Set down all of the data that follows, keeping every character.

* **Saved data entries**
------------------------------------

Lemma scale_coord_inv (c : Q) (size s : Z) :
  scale_coord c size = Ok s ->
  exists size_f : Q,
    float_of_int size = Ok size_f
    /\ size_f = round64 (inject_Z size)
    /\ s = Qtrunc (round64 (round64 (c / 1000) * size_f)).
Proof.
  unfold scale_coord, float_of_int, int_of_rounded.
  destruct (finite64 (round64 (inject_Z size))); cbn [rbind]; [|discriminate].
  destruct (finite64 _); [|discriminate].
  intros [= <-]. eexists. repeat split.
Qed.

(** The scaled coordinate grows with the coordinate. *)
Lemma scale_coord_mono (c1 c2 : Q) (size s1 s2 : Z) :
  (0 <= c1)%Q -> (c1 <= c2)%Q -> 0 <= size ->
  scale_coord c1 size = Ok s1 -> scale_coord c2 size = Ok s2 ->
  0 <= s1 /\ s1 <= s2.
Proof.
  intros H0 H12 Hs E1 E2.
  destruct (scale_coord_inv _ _ _ E1) as [f1 [_ [F1 ->]]].
  destruct (scale_coord_inv _ _ _ E2) as [f2 [_ [F2 ->]]].
  subst f1 f2.
  destruct (ratio_mono c1 c2 H0 H12) as [R0 R12].
  assert (Hf : (0 <= round64 (inject_Z size))%Q).
  { apply round64_nonneg. change 0%Q with (inject_Z 0).
    now rewrite <- Zle_Qle. }
  assert (P1 : (0 <= round64 (c1 / 1000) * round64 (inject_Z size))%Q)
    by now apply Qmult_le_0_compat.
  assert (P12 : (round64 (c1 / 1000) * round64 (inject_Z size)
                 <= round64 (c2 / 1000) * round64 (inject_Z size))%Q)
    by now apply Qmult_le_compat_r.
  pose proof (round64_nonneg _ P1) as Q1.
  pose proof (round64_mono _ _ P1 P12) as Q12.
  rewrite !Qtrunc_nonneg by (try exact Q1; now apply Qle_trans with (1 := Q1)).
  split; [|now apply Qfloor_resp_le].
  change 0 with (Qfloor 0). now apply Qfloor_resp_le.
Qed.

(** A coordinate on the 0-1000 scale is scaled into the image. *)
Lemma scale_coord_in_scale (c : Q) (size : Z) :
  (0 <= c)%Q -> (c <= 1000)%Q -> 0 <= size < max_exact_int ->
  exists s : Z, scale_coord c size = Ok s /\ 0 <= s <= size.
Proof.
  intros H0 H1 Hs.
  destruct (float_of_int_exact size Hs) as [Ef Hf].
  destruct (ratio_bounds c H0 H1) as [R0 R1].
  assert (Hsz : (0 <= inject_Z size)%Q).
  { change 0%Q with (inject_Z 0). rewrite <- Zle_Qle. lia. }
  assert (P0 : (0 <= round64 (c / 1000) * round64 (inject_Z size))%Q).
  { apply Qmult_le_0_compat; [exact R0 | now rewrite Hf]. }
  assert (P1 : (round64 (c / 1000) * round64 (inject_Z size)
                <= inject_Z size)%Q).
  { rewrite Hf. rewrite <- (Qmult_1_l (inject_Z size)) at 2.
    now apply Qmult_le_compat_r. }
  pose proof (round64_nonneg _ P0) as Q0.
  assert (Q1 : (round64 (round64 (c / 1000) * round64 (inject_Z size))
                <= inject_Z size)%Q).
  { rewrite <- Hf at 2. now apply round64_mono. }
  unfold scale_coord. rewrite Ef. cbn [rbind]. unfold int_of_rounded.
  rewrite (finite64_small _ size Q0 Q1).
  2:{ unfold max_exact_int in Hs.
      apply Z.lt_trans with (2 ^ 53); [lia | reflexivity]. }
  eexists. split; [reflexivity|].
  rewrite (Qtrunc_nonneg _ Q0). split.
  - change 0 with (Qfloor 0). now apply Qfloor_resp_le.
  - rewrite <- (Qfloor_Z size) at 2. now apply Qfloor_resp_le.
Qed.

(** The two ends of an interval on the 0-1000 scale are scaled to an
    interval of the image. *)
Lemma scale_coord_interval (c1 c2 : Q) (size : Z) :
  (0 <= c1)%Q -> (c1 <= c2)%Q -> (c2 <= 1000)%Q ->
  0 <= size < max_exact_int ->
  exists s1 s2 : Z,
    scale_coord c1 size = Ok s1 /\ scale_coord c2 size = Ok s2
    /\ 0 <= s1 /\ s1 <= s2 /\ s2 <= size.
Proof.
  intros H0 H12 H1 Hs.
  destruct (scale_coord_in_scale c1 size H0 (Qle_trans _ _ _ H12 H1) Hs)
    as [s1 [E1 B1]].
  destruct (scale_coord_in_scale c2 size (Qle_trans _ _ _ H0 H12) H1 Hs)
    as [s2 [E2 B2]].
  exists s1, s2. split; [exact E1|]. split; [exact E2|].
  destruct (scale_coord_mono c1 c2 size s1 s2 H0 H12 (proj1 Hs) E1 E2).
  lia.
Qed.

------------------------------------

* **Finished exercise**
Lemma scale_coord_inv (c : Q) (size s : Z) :
  scale_coord c size = Ok s ->
  exists size_f : Q,
    float_of_int size = Ok size_f
    /\ size_f = round64 (inject_Z size)
    /\ s = Qtrunc (round64 (round64 (c / 1000) * size_f)).
Proof.
  unfold scale_coord, float_of_int, int_of_rounded.
  destruct (finite64 (round64 (inject_Z size))); cbn [rbind]; [|discriminate].
  destruct (finite64 _); [|discriminate].
  intros [= <-]. eexists. repeat split.
Qed.

(** The scaled coordinate grows with the coordinate. *)
Lemma scale_coord_mono (c1 c2 : Q) (size s1 s2 : Z) :
  (0 <= c1)%Q -> (c1 <= c2)%Q -> 0 <= size ->
  scale_coord c1 size = Ok s1 -> scale_coord c2 size = Ok s2 ->
  0 <= s1 /\ s1 <= s2.
Proof.
  intros H0 H12 Hs E1 E2.
  destruct (scale_coord_inv _ _ _ E1) as [f1 [_ [F1 ->]]].
  destruct (scale_coord_inv _ _ _ E2) as [f2 [_ [F2 ->]]].
  subst f1 f2.
  destruct (ratio_mono c1 c2 H0 H12) as [R0 R12].
  assert (Hf : (0 <= round64 (inject_Z size))%Q).
  { apply round64_nonneg. change 0%Q with (inject_Z 0).
    now rewrite <- Zle_Qle. }
  assert (P1 : (0 <= round64 (c1 / 1000) * round64 (inject_Z size))%Q)
    by now apply Qmult_le_0_compat.
  assert (P12 : (round64 (c1 / 1000) * round64 (inject_Z size)
                 <= round64 (c2 / 1000) * round64 (inject_Z size))%Q)
    by now apply Qmult_le_compat_r.
  pose proof (round64_nonneg _ P1) as Q1.
  pose proof (round64_mono _ _ P1 P12) as Q12.
  rewrite !Qtrunc_nonneg by (try exact Q1; now apply Qle_trans with (1 := Q1)).
  split; [|now apply Qfloor_resp_le].
  change 0 with (Qfloor 0). now apply Qfloor_resp_le.
Qed.

(** A coordinate on the 0-1000 scale is scaled into the image. *)
Lemma scale_coord_in_scale (c : Q) (size : Z) :
  (0 <= c)%Q -> (c <= 1000)%Q -> 0 <= size < max_exact_int ->
  exists s : Z, scale_coord c size = Ok s /\ 0 <= s <= size.
Proof.
  intros H0 H1 Hs.
  destruct (float_of_int_exact size Hs) as [Ef Hf].
  destruct (ratio_bounds c H0 H1) as [R0 R1].
  assert (Hsz : (0 <= inject_Z size)%Q).
  { change 0%Q with (inject_Z 0). rewrite <- Zle_Qle. lia. }
  assert (P0 : (0 <= round64 (c / 1000) * round64 (inject_Z size))%Q).
  { apply Qmult_le_0_compat; [exact R0 | now rewrite Hf]. }
  assert (P1 : (round64 (c / 1000) * round64 (inject_Z size)
                <= inject_Z size)%Q).
  { rewrite Hf. rewrite <- (Qmult_1_l (inject_Z size)) at 2.
    now apply Qmult_le_compat_r. }
  pose proof (round64_nonneg _ P0) as Q0.
  assert (Q1 : (round64 (round64 (c / 1000) * round64 (inject_Z size))
                <= inject_Z size)%Q).
  { rewrite <- Hf at 2. now apply round64_mono. }
  unfold scale_coord. rewrite Ef. cbn [rbind]. unfold int_of_rounded.
  rewrite (finite64_small _ size Q0 Q1).
  2:{ unfold max_exact_int in Hs.
      apply Z.lt_trans with (2 ^ 53); [lia | reflexivity]. }
  eexists. split; [reflexivity|].
  rewrite (Qtrunc_nonneg _ Q0). split.
  - change 0 with (Qfloor 0). now apply Qfloor_resp_le.
  - rewrite <- (Qfloor_Z size) at 2. now apply Qfloor_resp_le.
Qed.

(** The two ends of an interval on the 0-1000 scale are scaled to an
    interval of the image. *)
Lemma scale_coord_interval (c1 c2 : Q) (size : Z) :
  (0 <= c1)%Q -> (c1 <= c2)%Q -> (c2 <= 1000)%Q ->
  0 <= size < max_exact_int ->
  exists s1 s2 : Z,
    scale_coord c1 size = Ok s1 /\ scale_coord c2 size = Ok s2
    /\ 0 <= s1 /\ s1 <= s2 /\ s2 <= size.
Proof.
  intros H0 H12 H1 Hs.
  destruct (scale_coord_in_scale c1 size H0 (Qle_trans _ _ _ H12 H1) Hs)
    as [s1 [E1 B1]].
  destruct (scale_coord_in_scale c2 size (Qle_trans _ _ _ H0 H12) H1 Hs)
    as [s2 [E2 B2]].
  exists s1, s2. split; [exact E1|]. split; [exact E2|].
  destruct (scale_coord_mono c1 c2 size s1 s2 H0 H12 (proj1 Hs) E1 E2).
  lia.
Qed.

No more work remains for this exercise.